[[ Records supplied open ]]
(** X7. Starting a monitor that is off turns it on with a timer at the
    check interval; starting it again while it is on does nothing. Stopping
    removes the timer and keeps the tracked file, so that starting again
    triggers nothing as long as the latest valid file has the same name and
    modification time. *)
Theorem stop_and_start_again_is_quiet
    (net net' : Network) (st : state) (f f' : CSVFile)
    (Hoff : isMonitoring st = false)
    (Hfound : findLatestCSV (getCSVFiles net) = Return (Some f))
    (Hfound' : findLatestCSV (getCSVFiles net') = Return (Some f'))
    (Hname : filename f' = filename f)
    (Hstamp : modified f' = modified f) :
  let st1 := (startMonitoring net st).1 in
  let st2 := stopMonitoring st1 in
  isMonitoring st1 = true
  /\ monitorInterval st1 = Some (checkInterval st1)
  /\ startMonitoring net' st1 = (st1, [])
  /\ isMonitoring st2 = false
  /\ monitorInterval st2 = None
  /\ getCurrentCSV st2 = (Some (filename f), Some (modified f))
  /\ (startMonitoring net' st2).2 = [].
Proof.
  intros st1 st2.
  assert (Hst1 : st1 =
    set_monitoring true (Some (checkInterval st))
      (check_files net (set_monitoring true (monitorInterval st) st) (getCSVFiles net)).1).
  { unfold st1, startMonitoring. rewrite Hoff. reflexivity. }
  destruct (check_files_frame net (set_monitoring true (monitorInterval st) st)
              (getCSVFiles net)) as (Hc & _ & _).
  pose proof (check_files_tracks net (set_monitoring true (monitorInterval st) st)
                _ _ Hfound) as Htracked.
  apply is_new_false in Htracked as [Hcur Hlast].
  assert (Hon : isMonitoring st1 = true) by (rewrite Hst1; reflexivity).
  assert (Hst2 : st2 = set_monitoring false None st1).
  { unfold st2, stopMonitoring. rewrite Hon. reflexivity. }
  split; [exact Hon|]. split; [rewrite Hst1; cbn; rewrite Hc; reflexivity|].
  split; [unfold startMonitoring; rewrite Hon; reflexivity|].
  split; [rewrite Hst2; reflexivity|]. split; [rewrite Hst2; reflexivity|].
  split.
  - rewrite Hst2, Hst1. unfold getCurrentCSV. cbn. rewrite Hcur, Hlast. reflexivity.
  - unfold startMonitoring. rewrite Hst2 at 1. cbn [isMonitoring set_monitoring snd].
    unfold checkForNewCSV. rewrite (check_files_found _ _ _ _ Hfound').
    rewrite is_new_set_monitoring, (is_new_same_name_stamp _ _ _ Hname Hstamp).
    assert (Hold : is_new st2 f = false).
    { apply is_new_false. rewrite Hst2, Hst1. cbn. auto. }
    rewrite Hold. reflexivity.
Qed.

(** X7, witness: the sample monitor is started, stopped and started again. *)
Lemma stop_and_start_again_is_quiet_witness :
  let st1 := (startMonitoring (serving content_12) monitor0).1 in
  (isMonitoring monitor0 = false
   /\ findLatestCSV (getCSVFiles (serving content_12)) = Return (Some file_12))
  /\ rebalance_calls (startMonitoring (serving content_12) monitor0).2 =
       [(parseCSV content_12, name_12)]
  /\ (startMonitoring (serving content_12) (stopMonitoring st1)).2 = [].
Proof.
  split; [split; reflexivity|]. split; [reflexivity|].
  exact (proj2 (proj2 (proj2 (proj2 (proj2 (proj2
    (stop_and_start_again_is_quiet (serving content_12) (serving content_12)
       monitor0 file_12 file_12 eq_refl eq_refl eq_refl eq_refl eq_refl))))))).
Defined.

(** X5. After a check, getCurrentCSV reports the name and modification
    time of the file the selector returned for the list, whether or not its
    processing succeeded; when the selector returns no file or throws, it
    reports what it reported before. *)
Theorem getCurrentCSV_after_check (net : Network) (st : state)
    (csvFiles : list CSVFile) :
  getCurrentCSV (check_files net st csvFiles).1 =
  match findLatestCSV csvFiles with
  | Return (Some f) => (Some (filename f), Some (modified f))
  | _ => getCurrentCSV st
  end.
Proof.
  destruct (findLatestCSV csvFiles) as [[f|]|msg] eqn:Hf.
  - pose proof (check_files_tracks net st _ _ Hf) as Ht.
    apply is_new_false in Ht as [Hc Hl]. unfold getCurrentCSV.
    rewrite Hc, Hl. reflexivity.
  - destruct (check_files_cases net st csvFiles) as [->|(f & Hf' & _)];
      [reflexivity | congruence].
  - destruct (check_files_cases net st csvFiles) as [->|(f & Hf' & _)];
      [reflexivity | congruence].
Qed.
(** When all report identifiers of the table have the same number of parts,
    as in a table of one row or of identifiers of one format, every service
    code is the last part of its identifier. *)
Theorem clean_tickets_service_code_uniform (df : DataFrame) (v : list cell)
    (i n : nat) :
  empty df = false ->
  get (rename snake_case df) "report_id" = Some v -> (i < length v)%nat ->
  Forall (fun c => length (parts (Py.strip (py_str c))) = n) v ->
  cell_at (clean_tickets (Some df)) i "service_code"
  = Str (last (parts (Py.strip (py_str (nth i v NaN)))) EmptyString).
Proof.
  intros Hne Ev Hi Hn.
  destruct (service_code_row df v i Hne Ev Hi) as [_ G]. cbv zeta in G.
  rewrite G. clear G.
  set (ids := map (fun c => Py.strip (py_str c)) v).
  assert (Hids : Forall (fun id => length (parts id) = n) ids).
  { unfold ids. apply Forall_map. exact Hn. }
  assert (W : widest ids = n).
  { apply widest_uniform; [|exact Hids]. unfold ids.
    destruct v; [simpl in Hi; lia|discriminate]. }
  assert (E : nth i ids EmptyString = Py.strip (py_str (nth i v NaN))).
  { unfold ids.
    exact (nth_map_default (fun c => Py.strip (py_str c)) v i NaN EmptyString Hi). }
  rewrite E, W. rewrite Forall_forall in Hn.
  rewrite (Hn (nth i v NaN) (nth_In _ _ Hi)). now rewrite Nat.eqb_refl.
Qed.
Lemma eval_MSE_after_prefix individual X y bvalues Xs bs ys mesh bnodes gamma u_0 toolbox
    energy_func rs (b : bool) :
  compile toolbox individual = Ok energy_func ->
  (let obj := make_obj mesh bnodes gamma energy_func individual in
   solved minimize (bound_total_energy obj) (grad (bound_total_energy obj)) (coeffs u_0)
          X y bvalues rs) ->
  eval_MSE minimize grad individual (X ++ Xs) (y ++ ys) (bvalues ++ bs) mesh bnodes gamma
           u_0 toolbox b =
  (let obj := make_obj mesh bnodes gamma energy_func individual in
   acc ← eval_MSE_loop minimize obj (grad (bound_total_energy obj)) (X ++ Xs)
           (bvalues ++ bs) u_0 b (length X) ys
           (foldl PrimFloat.add 0%float (clamped_errors rs X))
           (if b then map opt_x rs else []);
   let '(total_err, best_sols) := acc in
   (if b as b return res (if b then list vec else float)
    then Ok best_sols
    else if decide (length (X ++ Xs) = 0) then Raise ZeroDivisionError
         else Ok (total_err * (1 / float_of_nat (length (X ++ Xs))))%float)).
Proof.
  intros Hc Hs. unfold eval_MSE. rewrite Hc, bind_Ok. cbv zeta.
  pose proof (eval_MSE_loop_prefix _ _ u_0 b _ _ _ _ Hs [] [] Xs bs ys 0%float [] eq_refl)
    as Hl.
  simpl in Hl. rewrite Hl. destruct b; reflexivity.
Qed.

(** X5. The first inner solve that raises ends [eval_MSE] with its
    exception, with or without per-sample output: the fields solved for the
    samples before it are not returned. *)
Theorem eval_MSE_raises_at_sample individual X y bvalues Xs vec_y ys vec_bvalues bs
    mesh bnodes gamma u_0 toolbox energy_func rs e (b : bool) :
  compile toolbox individual = Ok energy_func ->
  (let obj := make_obj mesh bnodes gamma energy_func individual in
   solved minimize (bound_total_energy obj) (grad (bound_total_energy obj)) (coeffs u_0)
          X y bvalues rs /\
   minimize (bound_total_energy obj) (coeffs u_0) (vec_y, vec_bvalues)
            (grad (bound_total_energy obj)) = Raise e) ->
  eval_MSE minimize grad individual (X ++ Xs) (y ++ vec_y :: ys)
           (bvalues ++ vec_bvalues :: bs) mesh bnodes gamma u_0 toolbox b = Raise e.
Proof.
  intros Hc [Hs He].
  rewrite (eval_MSE_after_prefix _ _ _ _ _ _ _ _ _ _ _ _ _ _ b Hc Hs). cbv zeta.
  cbn [eval_MSE_loop].
  destruct (solved_length minimize grad _ _ _ _ _ _ _ Hs) as (HlX & _ & Hlb).
  replace (length X) with (length bvalues) at 1 by lia.
  rewrite (row_middle bvalues bs vec_bvalues), bind_Ok, He. reflexivity.
Qed.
[[ Records supplied closed ]]
*Work task*
Retype only the lines above between the line with "split; [unfold startMonitoring;" and the line with "let st1 := (startMonitoring (serving", counting those two lines as well, and keep every character as it is.

*Response for this exercise*
  split; [unfold startMonitoring; rewrite Hon; reflexivity|].
  split; [rewrite Hst2; reflexivity|]. split; [rewrite Hst2; reflexivity|].
  split.
  - rewrite Hst2, Hst1. unfold getCurrentCSV. cbn. rewrite Hcur, Hlast. reflexivity.
  - unfold startMonitoring. rewrite Hst2 at 1. cbn [isMonitoring set_monitoring snd].
    unfold checkForNewCSV. rewrite (check_files_found _ _ _ _ Hfound').
    rewrite is_new_set_monitoring, (is_new_same_name_stamp _ _ _ Hname Hstamp).
    assert (Hold : is_new st2 f = false).
    { apply is_new_false. rewrite Hst2, Hst1. cbn. auto. }
    rewrite Hold. reflexivity.
Qed.

(** X7, witness: the sample monitor is started, stopped and started again. *)
Lemma stop_and_start_again_is_quiet_witness :
  let st1 := (startMonitoring (serving content_12) monitor0).1 in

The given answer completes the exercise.